2, grazing bred. Can be placed in rice fields, ponds, creeks, rivers and other waters. Grazing time is generally on the afternoon and once in the afternoon, before 11 o'clock in the morning and after 16 o'clock in the afternoon. At the same time, supplemented with 2 to 3 batches of food every day, can be formulated according to the feeding formula of the feeding chicks.
Third, the short-term fattening is mainly to increase the fat of ducks, making the meat more delicious and delicate. It is most appropriate to begin fattening after 55 days of breeding. Use high-energy, low-protein compound feeds during fattening. Reference formula (%): corn 35, flour 30, rice bran 25, sorghum 6.5, shell powder 2, bone meal 1, table salt 0.5. Filling and fattening were carried out, and the compound feed was adjusted to a dry paste with water, and it was hand-rolled into a round bar with a diameter of 3.3 cm and a length of 5 cm. The operator was on a small stool with his legs clamped on the lower part of the duck body. The thumb and index finger of the left hand opened the duck's beak. The middle finger pressed the tongue. The right hand first dipped the water to make it lubricate, and then filled it from the mouth to the esophagus. Fill 3 times a day. On the 1st to the 3rd day of fattening, 3~4 round bars are filled each time. On the 4th to 8th days, 4~6 roots are filled each time. After 8 days, 6~8 roots are filled each time. After filling, you can drink enough water for tens of minutes every day to facilitate digestion and fattening. Management attention should be paid to the darkness of duck housing, so that the ducks are less active and have more rest. The fattening period is generally 15 days. When the body weight of the quail duck exceeds 3 kilograms, the thickness of the subcutaneous fat is increased by hand, and the plumage of the wing feather is transparent.
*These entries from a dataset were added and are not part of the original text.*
Lemma add_then_delete_restores_witness :
  let na := {| ChartOfAccounts.new_code := "1010";
               ChartOfAccounts.new_name := "Till";
               ChartOfAccounts.new_type := asset;
               ChartOfAccounts.new_parent_account_id := Some "acc-cash" |} in
  exists db',
    ChartOfAccounts.handleAddAccount Fixtures.owner_session (Some "org-1") na
      "acc-till" Fixtures.opened
    = (db', [Js.toast_success "Account added successfully!"])
    /\ ChartOfAccounts.handleDeleteAccount Fixtures.owner_session true
         "acc-till" db'
       = (Fixtures.opened, [Js.toast_success "Account deleted successfully!"]).
Proof.
  intros na. eexists. split; [reflexivity|].
  apply (add_then_delete_restores Fixtures.owner_session "org-1" na).
  - apply (IntegrityProperties.run_consistent
             [ InsertOrganization "org-1";
               InsertAccounts [Fixtures.cash_row; Fixtures.sales_row];
               InsertJournalEntries [Fixtures.entry_row] ]
             empty_database IntegrityProperties.empty_database_consistent).
  - reflexivity.
Defined.

End AccountActions.

(** ** The hierarchy as a filter of the loaded rows *)

Module HierarchyShape.
Import Js Rows ChartOfAccounts Hierarchy.

Lemma first_pass_holds_loaded data : holds_loaded data (first_pass data).
Proof.
  intros p. unfold first_pass.
  rewrite HierarchyProperties.first_pass_lookup, lookup_empty.
  unfold resolves. rewrite list_elem_of_fmap. split.
  - intros [[x Hx]|(b & Hb & <-)]; [discriminate | eauto].
  - intros (b & -> & Hb). right. eauto.
Qed.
Food Additives are substances added to food. Some additives have been used for centuries. With the advent of processed foods in the second half of the twentieth century, many more additives have been introduced, of both natural and artificial origin.

The advantages of food additives are these followed:

1. Improve the appearance of food.
2. Keep and enhance the nutrition value of food.
3. Increase the variety and conveniences of food.
4. Miantain freshness and prolong shelf life.
5. Provide leavening or control acidity and alkalinity.